-------- Material provided
(* ===== verification/ExitRules.v ===== *)
(** exitRules.cppm, reviewStopAndLimit.cppm and timeCapExit.cppm: the exits that
    close one symbol's trade on a tick. *)
From S2P Require Import Prelude Models TradeManager.
From S2P Require Trade SymbolScale.
Import Trade(Trade).

Definition checkExit (trade : Trade) (tick : PriceData) : option Z :=
  if Trade.scalingFactor trade =? 0 then None
  else match Trade.direction trade with
       | LONG =>
           if negb (Trade.stopDistancePips trade =? 0) && (bid tick <=? Trade.stopPrice trade)
           then Some (bid tick)
           else if negb (Trade.limitDistancePips trade =? 0) && (Trade.limitPrice trade <=? bid tick)
           then Some (bid tick)
           else None
       | SHORT =>
           if negb (Trade.stopDistancePips trade =? 0) && (Trade.stopPrice trade <=? ask tick)
           then Some (ask tick)
           else if negb (Trade.limitDistancePips trade =? 0) && (ask tick <=? Trade.limitPrice trade)
           then Some (ask tick)
           else None
       end.

Definition reviewStopAndLimit (m : TradeManager) (tick : PriceData) : TradeManager :=
  match findActiveTrade m (symbol tick) with
  | None => m
  | Some trade =>
      match checkExit trade tick with
      | Some exitPrice => (closeTrade m (symbol tick) exitPrice tick false).2
      | None => m
      end
  end.

Definition closeIfPastCap (price : PriceData) (m : TradeManager) (cap : Z)
    : bool * TradeManager :=
  if cap <=? 0 then (false, m)
  else match findActiveTrade m (symbol price) with
       | None => (false, m)
       | Some trade =>
           if timestamp price - Trade.openTime trade <=? cap then (false, m)
           else
             let closePrice := exit_side (Trade.direction trade) price in
             (true, (closeTrade m (symbol price) closePrice price false).2)
       end.

(** ** Specification *)

(** The favourable move of the exit side since the opening tick, in points. *)
Definition favourable_move (d : Direction) (opening tick : PriceData) : Z :=
  fill_sign d * (exit_side d tick - exit_side d opening).

(** The bracket has fired: the loss reached the stop or the gain the limit; a
    zero distance disarms its leg. *)
Definition bracket_fires (d : Direction) (stopPips limitPips pointsPerPip : Z)
    (opening tick : PriceData) : Prop :=
  (stopPips <> 0 /\ favourable_move d opening tick <= - (stopPips * pointsPerPip)) \/
  (limitPips <> 0 /\ favourable_move d opening tick >= limitPips * pointsPerPip).

(** A pip distance for which no trigger price wraps. *)
Definition pips_ok (p : Z) : Prop := 0 <= p <= 1000000.

(** The trade [openTrade] built on [opening], however often it was marked. *)
Definition marked_trade (m0 : TradeManager) (opening : PriceData) (size : Z) (d : Direction)
    (stopPips limitPips : Z) (t : Trade) : Prop :=
  exists mark floating,
    t = Trade.set_mark (build_trade m0 opening size d stopPips limitPips) mark floating.

(** * Facts *)

Lemma checkExit_bracket m0 opening size d sp lp t tick :
  marked_trade m0 opening size d sp lp t -> tick_ok opening -> tick_ok tick ->
  pips_ok sp -> pips_ok lp ->
  match checkExit t tick with
  | Some price => SymbolScale.get (symbol opening) <> 0 /\ price = exit_side d tick /\
      bracket_fires d sp lp (SymbolScale.get (symbol opening)) opening tick
  | None => SymbolScale.get (symbol opening) = 0 \/
      ~ bracket_fires d sp lp (SymbolScale.get (symbol opening)) opening tick
  end.
Proof.
  intros (mark & fl & ->) [Ha Hb] [Ha' Hb'] Hsp Hlp.
  pose proof (SymbolScale.get_cases (symbol opening)) as Hc.
  unfold checkExit, bracket_fires, favourable_move, pips_ok, price_ok in *. cbn.
  set (k := SymbolScale.get (symbol opening)) in *.
  assert (0 <= sp * k <= 1000000000) as Hs by nia. assert (0 <= lp * k <= 1000000000) as Hl by nia.
  rewrite (i32_id (sp * k)), (i32_id (lp * k)) by ilia.
  destruct (Z.eqb_spec k 0) as [Ek|Ek]; [now left|].
  destruct d; cbn [exit_side fill_sign];
    rewrite !i32_id by ilia; repeat split_test; zbool; lia.
Qed.

(** What a close of one symbol's trade does to the book. *)
Lemma closeTrade_book m s price tick l t :
  activeTrades m !! s = Some t ->
  let m' := (closeTrade m s price tick l).2 in
  activeTrades m' = delete s (activeTrades m) /\
  exists closed, closedTrades m' = closedTrades m ++ [closed] /\
    Trade.id closed = Trade.id t /\ Trade.closePrice closed = price /\
    Trade.closeTime closed = timestamp tick /\ Trade.liquidated closed = l /\
    Trade.pnl closed = floatingPnlAt t price.
Proof.
  intros E m'. split; [apply closeTrade_active|]. unfold m', closeTrade. rewrite E. cbn.
  eexists. split; [reflexivity|]. split_and!; done.
Qed.

Lemma floating_of_bracket m0 opening size d sp lp t tick :
  marked_trade m0 opening size d sp lp t -> tick_ok opening -> tick_ok tick -> in_i32 size ->
  0 <= entrySlippageTenthPips m0 <= 10000 ->
  floatingPnlAt t (exit_side d tick) =
  (favourable_move d opening tick - (ask opening - bid opening)
   - slip_points (entrySlippageTenthPips m0) (symbol opening)) * size.
Proof.
  intros (mark & fl & ->) Ho [Ha Hb] Hsz Hsl. rewrite floatingPnlAt_set_mark.
  destruct (build_trade_floating m0 opening size d sp lp Ho Hsz Hsl) as [He _].
  cbv zeta in He. pose proof (slip_points_range _ (symbol opening) Hsl) as Hr.
  destruct Ho as [Hoa Hob]. unfold floatingPnlAt. rewrite He.
  change (Trade.direction (build_trade m0 opening size d sp lp)) with d.
  change (Trade.size (build_trade m0 opening size d sp lp)) with size.
  unfold favourable_move, exit_side, entry_side, price_ok, in_i32 in *.
  destruct d; cbn [fill_sign]; rewrite (i32_id (_ - _)) by ilia;
    [|rewrite i32_id by ilia]; rewrite i64_id by (unfold in_i64; nia); nia.
Qed.

(** C18: the bracket orders do what their pip distances say.  For the trade that
    [openTrade] built, after any number of marks and on any in-range tick of its
    symbol: the review closes it exactly when its exit side has moved against it
    by at least the stop, or in favour by at least the limit, measured from the
    exit side of the opening tick (a zero distance disarms its leg); the close
    is at the tick's own exit-side price, so a gap through the level fills at the
    gap, and the profit is the favourable move less spread and slippage.  In
    every other case, the opening tick itself included, nothing changes. *)
Theorem bracket_exit (m m0 : TradeManager) (opening tick : PriceData) (size : Z) (d : Direction)
    (sp lp : Z) (t : Trade)
    (Hfind : findActiveTrade m (symbol tick) = Some t)
    (Ht : marked_trade m0 opening size d sp lp t)
    (Hknown : SymbolScale.get (symbol opening) <> 0)
    (Hopening : tick_ok opening) (Htick : tick_ok tick) (Hsz : in_i32 size)
    (Hslip : 0 <= entrySlippageTenthPips m0 <= 10000) (Hsp : pips_ok sp) (Hlp : pips_ok lp) :
  let m' := reviewStopAndLimit m tick in
  let ppp := SymbolScale.get (symbol opening) in
  (bracket_fires d sp lp ppp opening tick ->
     activeTrades m' = delete (symbol tick) (activeTrades m) /\
     exists closed, closedTrades m' = closedTrades m ++ [closed] /\
       Trade.closePrice closed = exit_side d tick /\ Trade.liquidated closed = false /\
       Trade.pnl closed =
         (favourable_move d opening tick - (ask opening - bid opening)
          - slip_points (entrySlippageTenthPips m0) (symbol opening)) * size) /\
  (~ bracket_fires d sp lp ppp opening tick -> m' = m) /\
  ~ bracket_fires d sp lp ppp opening opening.
Proof.
  intros m' ppp.
  pose proof (checkExit_bracket _ _ _ _ _ _ _ tick Ht Hopening Htick Hsp Hlp) as Hc.
  unfold m', reviewStopAndLimit. rewrite Hfind. split_and!.
  - intros Hf. destruct (checkExit t tick) as [price|]; [|now destruct Hc].
    destruct Hc as (_ & -> & _).
    destruct (closeTrade_book m (symbol tick) (exit_side d tick) tick false t Hfind)
      as (H1 & closed & H2 & _ & H3 & _ & H4 & H5).
    split; [exact H1|]. exists closed. split_and!; auto.
    rewrite H5. eapply floating_of_bracket; eauto.
  - intros Hf. destruct (checkExit t tick); [now destruct Hc as (_ & _ & Hb)|done].
  - unfold bracket_fires, favourable_move, pips_ok in *. rewrite Z.sub_diag, Z.mul_0_r.
    pose proof (SymbolScale.get_cases (symbol opening)). unfold ppp in *. nia.
Qed.

(** The time cap.  With a positive cap, the tick symbol's trade is closed
    exactly when it has been open strictly longer than the cap, at the tick's
    exit side and not as a liquidation; a non-positive cap, a symbol with no
    trade and a trade exactly at the cap leave the book untouched, and other
    symbols' trades are never touched. *)
Theorem time_cap_exit (price : PriceData) (m : TradeManager) (cap : Z) :
  let '(fired, m') := closeIfPastCap price m cap in
  (fired = true <->
     0 < cap /\ exists t, findActiveTrade m (symbol price) = Some t /\
                          timestamp price - Trade.openTime t > cap) /\
  (fired = false -> m' = m) /\
  (fired = true -> exists t closed, findActiveTrade m (symbol price) = Some t /\
     closedTrades m' = closedTrades m ++ [closed] /\
     Trade.id closed = Trade.id t /\ Trade.liquidated closed = false /\
     Trade.closePrice closed = exit_side (Trade.direction t) price /\
     forall s, findActiveTrade m' s = if decide (s = symbol price) then None else findActiveTrade m s).
Proof.
  unfold closeIfPastCap. destruct (Z.leb_spec cap 0) as [Hc|Hc].
  { split_and!; try done. split; [done|lia]. }
  destruct (findActiveTrade m (symbol price)) as [t|] eqn:E.
  2: { split_and!; try done. split; [done|]. intros (_ & t & Ht & _). done. }
  destruct (Z.leb_spec (timestamp price - Trade.openTime t) cap) as [Hle|Hgt].
  { split_and!; try done. split; [done|]. intros (_ & t' & [= <-] & Ht). lia. }
  destruct (closeTrade_book m (symbol price) (exit_side (Trade.direction t) price) price false t E)
    as (H1 & closed & H2 & H3 & H4 & _ & H5 & _).
  split_and!; [|done|].
  - split; [|done]. intros _. split; [done|]. exists t. split; [done|lia].
  - intros _. exists t, closed. split_and!; auto. intros s. unfold findActiveTrade. rewrite H1.
    destruct (decide (s = symbol price)) as [->|Hne]; [apply lookup_delete_eq|].
    now apply lookup_delete_ne.
Qed.

Definition bracket_book : TradeManager :=
  (openTrade (newTradeManager 0) (book_tick "EURUSD" 0 110000) 2 LONG 10 20).2.

Lemma bracket_exit_witness :
  bracket_fires LONG 10 20 10 (book_tick "EURUSD" 0 110000) (book_tick "EURUSD" 1 109800) /\
  activeTrades (reviewStopAndLimit bracket_book (book_tick "EURUSD" 1 109800)) =
  delete "EURUSD"%string (activeTrades bracket_book).
Proof.
  assert (bracket_fires LONG 10 20 10 (book_tick "EURUSD" 0 110000) (book_tick "EURUSD" 1 109800))
    as Hf by (left; split; [lia|discriminate]).
  split; [exact Hf|].
  destruct (bracket_exit bracket_book (newTradeManager 0) (book_tick "EURUSD" 0 110000)
    (book_tick "EURUSD" 1 109800) 2 LONG 10 20
    (build_trade (newTradeManager 0) (book_tick "EURUSD" 0 110000) 2 LONG 10 20))
    as [H _]; [reflexivity| |discriminate|..|exact (proj1 (H Hf))].
  - exists 109998, (-4). reflexivity.
  - split; split; simpl; lia.
  - split; split; simpl; lia.
  - split; lia.
  - split; simpl; lia.
  - split; lia.
  - split; lia.
Defined.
----------------
*Task prompt:* Output, please, only the lines running from the start of the entries through the line that contains "(** The favourable", including both of those lines.

*Exercise response:*
(* ===== verification/ExitRules.v ===== *)
(** exitRules.cppm, reviewStopAndLimit.cppm and timeCapExit.cppm: the exits that
    close one symbol's trade on a tick. *)
From S2P Require Import Prelude Models TradeManager.
From S2P Require Trade SymbolScale.
Import Trade(Trade).

Definition checkExit (trade : Trade) (tick : PriceData) : option Z :=
  if Trade.scalingFactor trade =? 0 then None
  else match Trade.direction trade with
       | LONG =>
           if negb (Trade.stopDistancePips trade =? 0) && (bid tick <=? Trade.stopPrice trade)
           then Some (bid tick)
           else if negb (Trade.limitDistancePips trade =? 0) && (Trade.limitPrice trade <=? bid tick)
           then Some (bid tick)
           else None
       | SHORT =>
           if negb (Trade.stopDistancePips trade =? 0) && (Trade.stopPrice trade <=? ask tick)
           then Some (ask tick)
           else if negb (Trade.limitDistancePips trade =? 0) && (ask tick <=? Trade.limitPrice trade)
           then Some (ask tick)
           else None
       end.

Definition reviewStopAndLimit (m : TradeManager) (tick : PriceData) : TradeManager :=
  match findActiveTrade m (symbol tick) with
  | None => m
  | Some trade =>
      match checkExit trade tick with
      | Some exitPrice => (closeTrade m (symbol tick) exitPrice tick false).2
      | None => m
      end
  end.

Definition closeIfPastCap (price : PriceData) (m : TradeManager) (cap : Z)
    : bool * TradeManager :=
  if cap <=? 0 then (false, m)
  else match findActiveTrade m (symbol price) with
       | None => (false, m)
       | Some trade =>
           if timestamp price - Trade.openTime trade <=? cap then (false, m)
           else
             let closePrice := exit_side (Trade.direction trade) price in
             (true, (closeTrade m (symbol price) closePrice price false).2)
       end.

(** ** Specification *)

(** The favourable move of the exit side since the opening tick, in points. *)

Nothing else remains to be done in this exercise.